(* ===== verification/StressDemo.v ===== *)
(** * Running the stress test

    A cluster of two machines with one worker each and a table of six rows: it is
    populated, and two coroutines run transactions on it.  The instances at which the
    theorems on the stress test are applied. *)

From S2P Require Import Prelude Util City Hots Mappings FixedTable FixedTableInv FixedTableOps FixedTableInit FixedTableSteps.
From S2P Require Import Datastore DatastoreSpec RpcDefs RpcBatch Logger Tx TxWorld TxMem TxSpec TxSystem TxSerial.
From S2P Require Import TxSession TxCluster TxStore TxClients TxDemo TxPopulate Stress StressSpec StressTx StressStore StressPopulate.
From Stdlib Require Import ZArith Lia Bool.
From stdpp Require Import base numbers sets list gmap relations.
#[local] Open Scope Z_scope.
Import RpcDefs RpcBatch Tx TxWorld TxMem TxSpec TxSystem TxSerial TxSession TxCluster TxStore TxClients TxDemo TxPopulate.
Import FixedTable FixedTableInv FixedTableOps FixedTableInit DatastoreSpec Stress StressSpec StressTx StressStore StressPopulate.

Module StressDemo.

(** ** The table *)

Definition stress6 : stress := mk_stress 2 1 2 6.
Definition mps (j : nat) : Mappings.t := mp (Z.of_nat j).
Notation idx6 := (made_idx stress_types).
Definition C6 : cluster := cluster_of (mp 0) stress_types idx6 3.
Definition st6 : stores := made_stores stress_types.

Lemma stress6_ok : stress_ok stress6.
Proof. by repeat split. Qed.

Lemma stress_st6_ok : stores_ok C6 st6 /\ fresh_stores C6 st6.
Proof. apply made_ok. by left. Qed.

(** ** Population: first all of worker 0, then all of worker 1 *)

Definition loads6 : list load := worker_loads 2 6.
Definition order6 : list (nat * load) := map (pair 0%nat) loads6 ++ map (pair 1%nat) loads6.
Definition st7 : stores := match run_loads false mps order6 st6 with Ok st => st | Err _ => st6 end.

Lemma staff6 : staff (mp 0) mps 2.
Proof.
  split; [split; [by apply mp_replicated|done]|done|].
  intros j Hj. assert (j = 0 \/ j = 1)%nat as [-> | ->] by lia; reflexivity.
Qed.

Lemma order6_workers j : (j < 2)%nat -> of_coro j order6 = worker_loads (Mappings.num_replicas (mp 0)) (num_rows_total stress6).
Proof. intros Hj. assert (j = 0 \/ j = 1)%nat as [-> | ->] by lia; reflexivity. Qed.

Lemma order6_range : Forall (fun x => x.1 < 2)%nat order6.
Proof. unfold order6. apply Forall_app. split; apply Forall_map, Forall_true; intros; cbn; lia. Qed.

Lemma st7_ok : stores_ok C6 st7 /\ at_rest C6 (contents C6 st7) /\ uniform (rows_of (db C6 (contents C6 st7))).
Proof.
  assert (is_ok (run_loads false mps order6 st6) = true) as Hr by (vm_compute; reflexivity).
  pose proof (stress_workers (mp 0) stress6 idx6 3 mps 2 order6 st6 stress6_ok staff6 (proj1 stress_st6_ok) (proj2 stress_st6_ok) order6_workers order6_range) as H.
  unfold st7. destruct (run_loads false mps order6 st6) as [st|] eqn:E; [|discriminate Hr].
  destruct H as [(st' & E' & H1 & H2 & H3)|(E' & _)]; [|discriminate E']. injection E' as <-. split; [exact H1|]. split; [exact H2|].
  apply (represents_uniform _ _ H3). by apply rows0_uniform.
Qed.

Lemma stress_populated_witness :
  run_loads false mps order6 st6 = Ok st7 /\ stores_ok C6 st7 /\ at_rest C6 (contents C6 st7) /\
  represents (db C6 (contents C6 st7)) (rows0 6) /\ uniform (rows_of (db C6 (contents C6 st7))).
Proof.
  assert (is_ok (run_loads false mps order6 st6) = true) as Hr by (vm_compute; reflexivity).
  destruct (stress_populated (mp 0) stress6 idx6 3 mps 2 order6 st6 stress6_ok staff6 (proj1 stress_st6_ok) (proj2 stress_st6_ok) order6_workers order6_range) as [_ H].
  unfold st7. destruct (run_loads false mps order6 st6) as [st|] eqn:E; [|discriminate Hr].
  destruct H as [(st' & E' & H)|(E' & _)]; [|discriminate E']. injection E' as <-. split; [reflexivity|exact H].
Defined.

(** ** Two coroutines *)

Definition frame6 (k : Z) : frame := mk_frame (k * 12345678901) (k * 98765432109) (fun i => 64 * Z.of_nat i) (fun _ => un0).
Definition client_a : client frame := mk_client (mp 0) 1 rec0 [frame6 4; frame6 1; frame6 9] mem0.
Definition client_b : client frame := mk_client (mp 1) 2 rec0 [frame6 1; frame6 7; frame6 8; frame6 10] mem0.
Definition clients6 : list (client frame) := [client_a; client_b].

Lemma frame6_ok k : frame_ok mem0 (frame6 k).
Proof.
  split; [|intros i; apply un0_ok]. change (map (obj_i (frame6 k)) (seqZ 0 N)) with [0; 64]. unfold mem0.
  repeat (split || apply Forall_cons || apply Forall_nil_2); unfold apart, obj_at; change sizeof_hots_obj_t with 56; rewrite ?length_replicate; lia.
Qed.

Lemma running6 : running (mp 0) stress6 idx6 3 100 clients6 st7.
Proof.
  split; [apply stress6_ok|by exists 76|]. split.
  - split; [by apply mp_replicated|]. by vm_compute.
  - by vm_compute.
  - repeat (apply Forall_cons; split); try apply Forall_nil_2; (split; [reflexivity|done|by vm_compute|]); cbn [client_a client_b ct_frames ct_mem];
      repeat (apply Forall_cons; split); try apply Forall_nil_2; apply frame6_ok.
  - repeat (apply NoDup_cons; split); [|by apply not_elem_of_nil|apply NoDup_nil_2]. rewrite list_elem_of_singleton. done.
  - apply st7_ok.
  - apply st7_ok.
Qed.

(** ** The run *)

Definition prog_a : prog ledger := slave_prog stress6 client_a.
Definition prog_b : prog ledger := slave_prog stress6 client_b.
Definition ths6 : list (tstate ledger) :=
  [settle ledger (advance 100 prog_a) (contents C6 st7) []; settle ledger (advance 100 prog_b) (contents C6 st7) []].
Definition s6 : stores * list (tstate ledger) * list event := (st7, ths6, []).

Lemma demo6_begins : begins C6 100 ledger (map (slave_coro stress6) clients6) st7 s6.
Proof.
  split; [reflexivity|]. exists ths6. split; [reflexivity|]. unfold ths6, clients6. cbn [map].
  repeat (constructor; [eexists; split; [apply advance_starts|reflexivity]|]). constructor.
Qed.

Lemma st7_range : in_range C6 (contents C6 st7).
Proof. destruct st7_ok as (_ & [[Hc _] _] & _). intros mn ty i Hty. by destruct (Hc mn ty i Hty) as (_ & _ & H). Qed.

(** The first coroutine deletes two rows, finds them gone and inserts them; then the second
    one reads them, deletes two others and inserts them, and cannot insert them again. *)
Lemma demo6_run :
  exists a b st w1 w2 tr1 tr2 tr,
    rtc (csys C6 100 ledger lid0) s6 (st, [T_end _ a w1 tr1; T_end _ b w2 tr2], tr) /\
    done_ops a = [Del_N 0; Get_N 0 [None; None]; Ins_N 0 750879802] /\
    length b = 4%nat /\ done_ops b = [Get_N 0 [Some 750879802; Some 750879802]; Del_N 2; Ins_N 2 1144667301].
Proof.
  assert (match drive C6 100 (lid0 0) prog_a st7 with
          | Some (a, st) =>
              match drive C6 100 (lid0 1) prog_b st with Some (b, _) => (done_ops a, length b, done_ops b) | None => ([], 0%nat, []) end
          | None => ([], 0%nat, [])
          end = ([Del_N 0; Get_N 0 [None; None]; Ins_N 0 750879802], 4%nat,
                 [Get_N 0 [Some 750879802; Some 750879802]; Del_N 2; Ins_N 2 1144667301])) as Hc by (vm_compute; reflexivity).
  destruct (drive C6 100 (lid0 0) prog_a st7) as [[a st8]|] eqn:E1; [|discriminate].
  destruct (drive C6 100 (lid0 1) prog_b st8) as [[b st]|] eqn:E2; [|discriminate]. injection Hc as Ha Hl Hb.
  destruct (drive_two C6 100 lid0 prog_a prog_b st7 a st8 b st (contents C6 st7) E1 E2 st7_range) as (w1 & w2 & tr1 & tr2 & tr & R).
  exists a, b, st, w1, w2, tr1, tr2, tr. split; [exact R|]. split; [exact Ha|]. split; [exact Hl|exact Hb].
Qed.

Lemma stress_consistent_witness :
  exists st order D', of_coro 0 order = [Del_N 0; Get_N 0 [None; None]; Ins_N 0 750879802] /\
    run_ops order.*2 (rows_of (db C6 (contents C6 st7))) = Some D' /\ represents (db C6 (contents C6 st)) D' /\ uniform D' /\ Forall clean order.*2.
Proof.
  destruct demo6_run as (a & b & st & w1 & w2 & tr1 & tr2 & tr & Hrun & Ha & _ & _).
  destruct (stress_consistent (mp 0) stress6 idx6 3 100 lid0 clients6 st7 s6 st _ tr running6 (proj2 (proj2 st7_ok)) demo6_begins Hrun)
    as (order & D' & Hres & _ & Hr & Hrep & Hu & Hc).
  - repeat constructor; eauto.
  - exists st, order, D'.
    destruct (Hres 0%nat _ _ eq_refl eq_refl) as (l1 & v1 & r1 & E1 & _ & _ & R1). injection E1 as -> _ _.
    rewrite R1. split; [exact Ha|]. split; [exact Hr|]. split; [exact Hrep|]. split; [exact Hu|exact Hc].
Defined.


End StressDemo.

§

Your objective:
Beginning with the line that has "run_ops order.*2 (rows_of" and ending with the line that has "destruct demo6_run as", set down the lines above exactly and include no others.

Problem solution:
    run_ops order.*2 (rows_of (db C6 (contents C6 st7))) = Some D' /\ represents (db C6 (contents C6 st)) D' /\ uniform D' /\ Forall clean order.*2.
Proof.
  destruct demo6_run as (a & b & st & w1 & w2 & tr1 & tr2 & tr & Hrun & Ha & _ & _).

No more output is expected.